A patient with extremely high IOP will agree to nearly anything to be relieved of the discomfort. I performed the paracentesis, the IOP dropped and the patient felt better soon thereafter. Dr de Waard was happy to hear that it went well. And he was pleased to have been able to continue with his clinic essentially undisturbed. The moment that trust is transferred to a resident occurs with each resident and each staff ophthalmologist at specific and unpredictable moments. An important factor seems to be the senior doctor’s confidence in his or her own skills. Dr de Waard is not lacking in confidence. He seems quite assured that if we were to mess something up, he could probably fix it.

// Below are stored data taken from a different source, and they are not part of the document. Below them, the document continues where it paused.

(* ===== verification/MemoryQueueTheorems.v ===== *)
(** The theorems about the in-process backend, each with an instance on a
    concrete queue.

    [memory_run] is any sequence of calls from [with_terminal_retention], those
    that panic included; [backend_run] is one of calls that return.  Both keep
    the invariant the other theorems assume of the queue they start from. *)

From Stdlib Require Import ZArith Lia.
From stdpp Require Import base gmap strings list fin_maps fin_sets sorting relations.
From S2P Require Import Prelude Core QueueTypes QueueSpec MemoryQueue MemoryQueueInv.
From S2P Require Import MemoryQueueProofs MemoryQueueCalls MemoryQueueRunning.

#[local] Open Scope Z_scope.

Section Theorems.
Context `{!Chrono} `{!HashIter}.

(** C24: Whatever calls were made on an in-process queue, at whatever clock
    readings, with unused ids and 32-bit attempts, the next call leaves the four
    indices describing the item table (running sets, terminal window within its
    bound, one active item per idempotency key, attempts within budget) and
    changes every item only along the lifecycle of the queue contract.  It
    panics exactly where the retry time it computes is out of chrono's range,
    and then changes no item and emits nothing; only a [fail_with] does so under
    the lock and poisons it.  Otherwise it returns and the lock is unpoisoned; a
    poisoned queue answers nothing and stays as it is. *)
Theorem memory_calls_lawful retain cs q c :
  memory_run (with_terminal_retention retain) cs q → call_args q c →
  let '(q', ev, r) := exec q c in
  state_inv (mq_state q') ∧ (∀ id, evolves (items (mq_state q) !! id) (items (mq_state q') !! id))
  ∧ if mq_poisoned q then q' = q ∧ ev = [] ∧ ∀ x, r ≠ Ok x
    else (r = Panic ↔ out_of_range q c) ∧ (r ≠ Panic → mq_poisoned q' = false)
         ∧ (r = Panic → mq_state q' = mq_state q ∧ ev = [] ∧ mq_poisoned q' = adds_locked c).
Proof.
  intros Hrun Ha. pose proof (memory_run_inv _ _ _ Hrun (proj2 (new_ok retain))) as Hinv.
  destruct (mq_poisoned q) eqn:Hp.
  - destruct (exec_poisoned q c Hp) as [He Hr]. destruct (exec q c) as [[q' ev] r]. injection He as -> ->.
    split; [done|]. split; [|done]. intros id. apply moved_evolves, moved_refl.
  - destruct (exec_outcome q c (conj Hp Hinv) Ha) as [[Hn [[Hp' Hinv'] Hev Hnp]]|[Hout ->]].
    + destruct (exec q c) as [[q' ev] r]. simpl in *. split; [done|]. split; [done|]. by split_and!.
    + split; [done|]. split; [intros id; apply moved_evolves, moved_refl|]. by split_and!.
Qed.

(** A claim past its argument checks and the queue's cooldown first
    reclaims lapsed leases, then leases a prefix of the due, waiting items of
    its queue in the order (run_after, created_at, id): as many as the limit
    and the cap leave room for.  Every returned item is stored leased to the
    worker until the deadline with one more attempt. *)
Theorem memory_claim_serves q now now' r until :
  queue_ok q → blank (cr_worker_id r) = false →
  lease_deadline now (cr_lease_seconds r) = Ok until →
  cooling (cr_queue_id r) now' (mq_state q) = false →
  ∃ s1 reclaimed served rest q' ev,
    reclaim_expired (cr_queue_id r) now (mq_state q) = Ok (s1, reclaimed)
    ∧ StronglySorted claim_le (served ++ rest) ∧ NoDup (qi_item_id <$> served ++ rest)
    ∧ (∀ i, i ∈ served ++ rest ↔
         (∃ id, items s1 !! id = Some i) ∧ ready (cr_queue_id r) now i = true)
    ∧ length served = Nat.min (Z.to_nat (claim_limit r s1)) (length (served ++ rest))
    ∧ claim q now now' r
      = (q', ev, Ok (spec_claimed (cr_worker_id r) until now <$> served))
    ∧ ∀ i, i ∈ served →
        items (mq_state q') !! qi_item_id i = Some (spec_claimed (cr_worker_id r) until now i)
        ∧ qi_attempt i + 1 ≤ qi_max_attempts i.
Proof.
  intros Hq Hb Hd Hc. destruct (claim_taken q now now' r until Hq Hb Hd Hc)
    as (s1 & rec & s' & Er & Ec & Hinv' & Hm & Hj & _).
  destruct (reclaim_expired_spec (cr_queue_id r) now (mq_state q) (proj2 Hq))
    as (s1' & rec' & Er' & Hinv1 & _). rewrite Er in Er'. injection Er' as <- <-.
  exists s1, rec, (taken r now s1),
    (drop (Z.to_nat (claim_limit r s1)) (ready_items (cr_queue_id r) now s1)).
  eexists _, _. unfold taken at 1 2 3 5. rewrite take_drop. split_and!; try done.
  - apply ready_items_sorted.
  - by apply ready_items_ids_nodup.
  - apply elem_of_ready_items.
  - unfold taken. by rewrite length_take.
  - intros i Hi. destruct (taken_ready r now s1 i Hinv1 Hi) as (_ & _ & _ & Hleft & _).
    split; [|unfold attempts_left in Hleft; lia].
    apply (Hj (spec_claimed _ _ _ _)). by apply list_elem_of_fmap_2.
Qed.
(* ===== verification/SpendProofs.v ===== *)
(** Every call of the spend ledger keeps [ledger_ok] and moves the ledger
    forward in [ledger_later]. *)

From Stdlib Require Import ZArith Lia.
From stdpp Require Import base gmap strings list sorting.
From S2P Require Import Prelude Core SpendTypes SpendLedger SpendInv.

#[local] Open Scope Z_scope.

Section Sound.
Context {J : JsonValues}.

Definition sound (l l' : Ledger) : Prop := ledger_ok l' ∧ ledger_later l l'.

Lemma sound_refl l : ledger_ok l → sound l l.
Proof. intros Hok. split; [done|apply ledger_later_refl]. Qed.

Lemma sound_trans l1 l2 l3 : sound l1 l2 → sound l2 l3 → sound l1 l3.
Proof. intros [_ H1] [Hok H2]. split; [done|by eapply ledger_later_trans]. Qed.

Lemma empty_ledger_ok : ledger_ok empty_ledger.
Proof.
  split; simpl; [constructor|by intros ? ?%elem_of_nil| |by intros a; rewrite lookup_empty|done].
  intros a i. split; [|by intros ? ? ?%elem_of_nil|done]. by intros [] ? [=].
Qed.

(** Arguments in the range of their Rust types. *)
Definition reservation_ok (r : SpendReservation) : Prop :=
  Z.of_nat (String.length (sr_reference r)) ≤ MAX_BYTES.

Definition limit_ok (limit : option Z) : Prop := ∀ n, limit = Some n → 0 ≤ n ≤ u32_max.
(* ===== verification/JobProofs.v ===== *)
(** Every request of the job store is lawful: the invariant is kept, jobs only
    move forward, and nothing outside the request's scope changes. *)

From Stdlib Require Import ZArith Lia.
From stdpp Require Import base gmap strings list fin_maps sorting.
From S2P Require Import Prelude Core JobTypes JobStore JobInv.

#[local] Open Scope Z_scope.

(** ** Records through the rules *)

(** The part of [record_ok] that does not read the state. *)
Record base_ok (r : JobRecord) : Prop := {
  bo_attempts : 0 ≤ jr_generation r ≤ jr_max_attempts r ∧ 1 ≤ jr_max_attempts r ≤ u32_max;
  bo_model : jr_execution r = Model → jr_output r = None;
  bo_purged : jr_purged r = true →
    no_copies r ∧ jr_owners r = [] ∧ jr_cancel_requested r = true;
  bo_expired : jr_result_expired r = true → no_copies r;
  bo_final : jr_final_state r = None;
  bo_delivery : 0 ≤ jr_delivery_generation r;
}.

Lemma record_ok_base r : record_ok r → base_ok r.
Proof. intros [H1 H2 H3 H4 H5 H6 H7 H8 H9 [H10 H11] H12]. split; try done.
  intros Hp. destruct (H8 Hp) as (?&?&?&?). by split_and!.
Qed.

Lemma delete_copies_none r : no_copies (delete_copies r).
Proof. done. Qed.

Lemma delete_copies_ok r : record_ok r → record_ok (delete_copies r).
Proof.
  intros [H1 H2 H3 H4 H5 H6 H7 H8 H9 H10 H11]. split; simpl; try done.
  - intros Hu. destruct (H6 Hu) as (?&?&?). by split_and!.
  - intros Hp. destruct (H8 Hp) as (?&?&?&?&?). by split_and!.
Qed.

Lemma delete_copies_le r r' : job_le r r' → acked (jr_state r') = false → job_le r (delete_copies r').
Proof.
  intros [H1 H2 H3 H4 H5 H6 H7 H8 H9] Ha. split; simpl; try done; try congruence.
  intros E. rewrite (H4 E) in Ha. congruence.
Qed.

Section Records.
Context `{!Chrono} `{!JobCodec}.

(** What [finish] makes of a record. *)
Lemma finish_cases st now cf r r' :
  finish st now cf r = Ok r' →
  ∃ until, let base := set_recovery_until (Some until)
                         (set_lease_until None (set_finished_at (Some now) (set_state st r))) in
  (∀ u, jr_recovery_until r = Some u → until = u)
  ∧ (r' = base ∧ now < until ∨ r' = delete_copies (set_result_expired true base) ∧ until ≤ now).
Proof.
  unfold finish. simpl. destruct (jr_recovery_until r) as [u|] eqn:Hu; rsimpl; simpl.
  - rewrite Hu. simpl. destruct (u <=? now) eqn:E; intros [= <-]; bools; exists u;
      (split; [by intros ? [= ->]|]); [right|left]; (split; [|lia]); destruct r; simpl in *; by subst.
  - destruct (deadline now (cf_retention_seconds cf)) as [u| |]; rsimpl; [|done..]. simpl.
    destruct (u <=? now) eqn:E; intros [= <-]; bools; exists u; (split; [done|]);
      [right|left]; (split; [done|lia]).
Qed.

(** Fields [finish] leaves alone or only clears. *)
Lemma finish_fields st now cf r r' :
  finish st now cf r = Ok r' →
  jr_id r' = jr_id r ∧ jr_state r' = st ∧ jr_purged r' = jr_purged r
  ∧ jr_execution r' = jr_execution r ∧ jr_generation r' = jr_generation r
  ∧ jr_cancel_requested r' = jr_cancel_requested r
  ∧ (jr_output r' = jr_output r ∨ jr_output r' = None ∧ jr_result_expired r' = true).
Proof. intros (u & _ & [[-> _]|[-> _]])%finish_cases; simpl; split_and!; auto. Qed.
Lemma prepare_delivery_ok db scope cf now info o p :
  job_inv db → final_row db scope (ji_id info) o → prepare_delivery db cf now info = Ok p →
  prepared db scope p ∧ prepared_id p = ji_id info.
Proof.
  intros Hi Hr. pose proof Hr as (Ho & _). destruct (iv_live _ Hi _ _ Ho) as [Hid _].
  unfold prepare_delivery, metadata, rows_get. rewrite Ho. rsimpl. simpl fmap. rsimpl.
  set (r := if at_most _ now then _ else _).
  assert (jr_id r = ji_id info ∧ jr_delivery_generation r = jr_delivery_generation o) as [Hrid Hrg].
  { unfold r. by case_match. }
  destruct (checked_add _ _ _) as [g|] eqn:Eg; rsimpl; [|done]. apply checked_add_some in Eg as [-> _].
  destruct (deadline _ _) as [u| |]; rsimpl; [|done..]. intros [= <-].
  unfold prepared, prepared_id. simpl. rewrite Hrid. split_and!; try done. exists o. by rewrite Hrg.
Qed.

Lemma admit_deliveries_ok db scope cf now used max_bytes comma l adm :
  job_inv db → (∀ i, i ∈ l → ∃ o, final_row db scope (ji_id i) o) →
  admit_deliveries db cf now used max_bytes comma l = Ok adm →
  (∀ p, p ∈ adm → prepared db scope p) ∧ prepared_id <$> adm `prefix_of` (ji_id <$> l).
Proof.
  intros Hi. revert used comma adm. induction l as [|i l IH]; intros used comma adm Hin; simpl.
  { intros [= <-]. split; [|done]. intros p Hp. by apply not_elem_of_nil in Hp. }
  destruct (prepare_delivery db cf now i) as [[[r d] h]| |] eqn:Hp; rsimpl; [|done..].
  destruct (Hin i ltac:(left)) as [o Ho].
  destruct (prepare_delivery_ok db scope cf now i o _ Hi Ho Hp) as [Hprep Hid].
  destruct (delivery_bytes _ _) as [size| |]; rsimpl; [|done..].
  destruct (admit_page_bytes _ _ _ _ _) as [[req|]| |]; rsimpl; [| |done..].
  - destruct (admit_deliveries db cf now req max_bytes true l) as [rest| |] eqn:E; rsimpl; [|done..].
    intros [= <-]. destruct (IH req true rest) as [IH1 IH2]; [|done|].
    { intros j Hj. apply Hin. by right. }
    split; [intros p [->|Hp']%elem_of_cons; auto|].
    csimpl. rewrite Hid. by apply prefix_cons.
  - intros [= <-]. split; [|apply prefix_nil]. intros p Hp'. by apply not_elem_of_nil in Hp'.
Qed.

Lemma send_deliveries_lawful db scope adm db' ds :
  job_inv db → (∀ p, p ∈ adm → prepared db scope p) → NoDup (prepared_id <$> adm) →
  send_deliveries db adm = Ok (db', ds) → lawful scope db db'.
Proof.
  revert db ds. induction adm as [|[[r d] h] adm IH]; intros db ds Hi Hp Hnd; simpl.
  { intros [= <- <-]. by apply lawful_refl. }
  destruct (if h then _ else _) as [d'| |]; rsimpl; [|done..].
  destruct (deliver db r (jr_result_expired r)) as [db1| |] eqn:Hd; rsimpl; [|done..].
  destruct (Hp (r, d, h) ltac:(left)) as (_ & _ & _ & o & Ho & Hg).
  destruct (deliver_lawful db scope r _ o db1 Hi Ho Hg Hd) as (Hl & Hf & _).
  destruct (send_deliveries db1 adm) as [[db2 ds2]| |] eqn:E; rsimpl; [|done..]. intros [= <- <-].
  csimpl in Hnd. apply NoDup_cons in Hnd as [Hn Hnd].
  eapply lawful_trans; [exact Hl|]. eapply IH; [apply Hl| |done|exact E].
  intros [[r1 d1] h1] Hin. destruct (Hp (r1, d1, h1) ltac:(by right)) as (E1 & E2 & E3 & o1 & Ho1 & Hg1).
  split_and!; try done. exists o1. split; [|done]. eapply final_row_frame; [exact Hf| |done].
  intros Heq. apply Hn. apply list_elem_of_fmap. exists (r1, d1, h1). split; [|done].
  unfold prepared_id. simpl. congruence.
Qed.

(** Rows selected by a query that only accepts finished states. *)
Lemma inspect_final db scope q now limit l :
  job_inv db → (∀ r, query_filter db q now r = true → finished (jr_state r) = true) →
  inspect db scope q now limit = Ok l →
  NoDup (ji_id <$> l) ∧ (∀ i, i ∈ l → ∃ o, final_row db scope (ji_id i) o ∧ i = info_of o
     ∧ query_filter db q now o = true)
  ∧ Z.of_nat (length l) ≤ Z.max 0 limit.
Proof.
  intros Hi Hq. unfold inspect. destruct (select db scope q now limit) as [rs| |] eqn:E; rsimpl; [|done..].
  intros [= <-]. destruct (select_ok _ _ _ _ _ _ Hi E) as ([Hnd Hst] & Hf & Hlen).
  split_and!.
  - rewrite <-list_fmap_compose. exact Hnd.
  - intros i (r & -> & Hr)%list_elem_of_fmap. exists r. destruct (Hst r Hr) as [Hg Hs].
    destruct (finished_not_acked (jr_state r)) as [Ha _]; [by apply Hq, Hf|].
    destruct (rows_get_live db _ r Hi Hg Ha) as [Hrow _].
    split; [|by auto]. split_and!; [done|by apply Hq, Hf|done].
  - by rewrite length_fmap.
Qed.

Lemma final_query db now r : query_filter db QFinal now r = true → finished (jr_state r) = true.
Proof. simpl. intros. by bools. Qed.

Lemma expired_query db now r : query_filter db QExpired now r = true → finished (jr_state r) = true.
Proof. simpl. intros. by bools. Qed.

Lemma completions_lawful db cf scope now limit max_bytes db' resp :
  job_inv db → completions db cf scope now limit max_bytes = Ok (db', resp) → lawful scope db db'.
Proof.
  intros Hi. unfold completions. destruct (page cf limit); rsimpl; [|done..].
  destruct (negb _); [done|]. destruct (inspect _ _ _ _ _) as [l| |] eqn:El; rsimpl; [|done..].
  destruct (inspect_final _ _ _ _ _ _ Hi (final_query db now) El) as (Hnd & Hin & _).
  destruct (admit_deliveries _ _ _ _ _ _ _) as [adm| |] eqn:Ea; rsimpl; [|done..].
  destruct (admit_deliveries_ok db scope cf now 2 max_bytes false l adm Hi) as [Hp Hpre]; [|done|].
  { intros i Hil. destruct (Hin i Hil) as (o & Ho & _). eauto. }
  destruct (send_deliveries db adm) as [[db1 ds]| |] eqn:Es; rsimpl; [|done..]. intros [= <- <-].
  eapply send_deliveries_lawful; [done..| |exact Es].
  destruct Hpre as [k Hk]. rewrite Hk in Hnd. by apply NoDup_app in Hnd as [? _].
Qed.
(** ** Live jobs *)

Lemma scope_rows_insert db scope id row owners :
  jobs db !! id = None → jid_scope id = scope →
  scope_rows (mkJobDb (<[id := row]> (jobs db)) owners) scope ≡ₚ read_record id row :: scope_rows db scope.
Proof.
  intros Hn Hs. unfold scope_rows. simpl jobs.
  rewrite (map_to_list_insert (jobs db) id row Hn). rewrite filter_cons_True by done. done.
Qed.

Lemma insert_job_live db cf r db' :
  jobs db !! jr_id r = None → unfinished (jr_state r) = true → insert_job db cf r = Ok db' →
  let scope := jid_scope (jr_id r) in
  live_count db' scope = live_count db scope + 1 ∧ live_count db' scope ≤ cf_max_live_jobs cf.
Proof.
  intros Hn Hu Hins. pose proof (insert_job_save _ _ _ _ Hins) as Hsv. cbv zeta.
  set (scope := jid_scope (jr_id r)).
  assert (live_count db scope < cf_max_live_jobs cf) as Hlt.
  { revert Hins. unfold insert_job.
    destruct (if bool_decide (jr_execution r = Model) then _ else _); rsimpl; [|done..].
    destruct (_ <=? _) eqn:E; [done|]. intros _. by bools. }
  assert (live_count db' scope = live_count db scope + 1) as ->; [|lia].
  destruct (save_inv _ _ _ Hsv) as (_ & b & Hj & _). destruct db' as [js os]. simpl in Hj. subst js.
  unfold live_count, select_where.
  rewrite (scope_rows_insert db scope (jr_id r) (row_of b r) os Hn eq_refl).
  rewrite filter_cons_True; [simpl; lia|].
  destruct (row_of_fields b r) as (_ & _ & ->). by rewrite Hu.
Qed.

Lemma enqueue_spec_live db cf scope now uuid spec db' o :
  jobs db !! mkJobId scope uuid = None → enqueue_spec db cf scope now uuid spec = Ok (db', o) →
  live_count db' scope ≤ Z.max (live_count db scope) (cf_max_live_jobs cf).
Proof.
  intros Hn. unfold enqueue_spec. destruct (_ || _); [done|].
  destruct (quantized _) as [rec| |]; rsimpl; [|done..].
  destruct (by_key _ _ _).
  - destruct (negb _); [done|]. intros [= <- <-]. lia.
  - destruct (insert_job _ _ _) as [db1| |] eqn:E; rsimpl; [|done..]. intros [= <- <-].
    apply insert_job_live in E as [_ E]; [|done|done]. simpl in E. lia.
Qed.

Lemma enqueue_specs_live db cf scope now uuids n specs db' o :
  job_inv db → enqueue_env db scope uuids n specs →
  enqueue_specs db cf scope now uuids n specs = Ok (db', o) →
  live_count db' scope ≤ Z.max (live_count db scope) (cf_max_live_jobs cf).
Proof.
  revert db n o. induction specs as [|spec specs IH]; intros db n o Hi Henv; simpl.
  { intros [= <- <-]. lia. }
  pose proof (enqueue_env_head _ _ _ _ _ _ Henv) as [Hn Hm].
  destruct (enqueue_spec db cf scope now (uuids n) spec) as [[db1 o1]| |] eqn:E; rsimpl; [|done..].
  destruct (enqueue_spec_lawful db cf scope now (uuids n) spec db1 o1) as [Hl Hf]; try done.
  apply enqueue_spec_live in E; [|done].
  destruct (enqueue_specs db1 cf scope now uuids (S n) specs) as [[db2 o2]| |] eqn:E2; rsimpl; [|done..].
  intros [= <- <-]. apply IH in E2; [lia|apply Hl|]. by eapply enqueue_env_tail.
Qed.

Another factor is confidence in the residents themselves. Dr van Meurs, a senior retinal surgeon and director of residency training, has this to an unprecedented degree, despite his profound, near-philosophical deliberations about nearly every case. “Dr van Meurs, I have a pseudophakic patient with gas in his anterior chamber a few days after vitrectomy. The pressure is in the 50s and he’s quite uncomfortable.” “Hmm… that gas isn’t too useful there. No sense in keeping gas in the anterior chamber. Use a 30-gauge needle,” he replied, as he continued with his retinal laser clinic.

Off I went. An anterior chamber gas paracentesis makes a distinctive “pppfffttt” sound, and it’s surprisingly effective. I called Dr van Meurs to tell him that it went well. “Goed. Goed gedaan.” Well done. I had thus performed two anterior chamber paracenteses and felt like a pro. This was fortunate, because a few days later, during the Avastin clinic, a patient experienced amaurosis after an intravitreal injection.

“Did the lights go out? I can’t see anything at all,” he said. “Not your hand, not the lights, nothing.” In this situation, there’s no time to consult with a senior doctor. I turned to the nurse, requested new sterile gloves, a fine needle, extra anesthetic drops and antisepsis. “I’m going to release some pressure from your eye, sir.” I flattened the patient’s chair to horizontal, stabilised my hands on his face and penetrated the temporal cornea with the needle. One drop of aqueous oozed out of the end of the needle. Done. “Yes, it’s coming back! I can see the light again!” I could see the light as well. New skill: paracentesis. New feeling: confidence.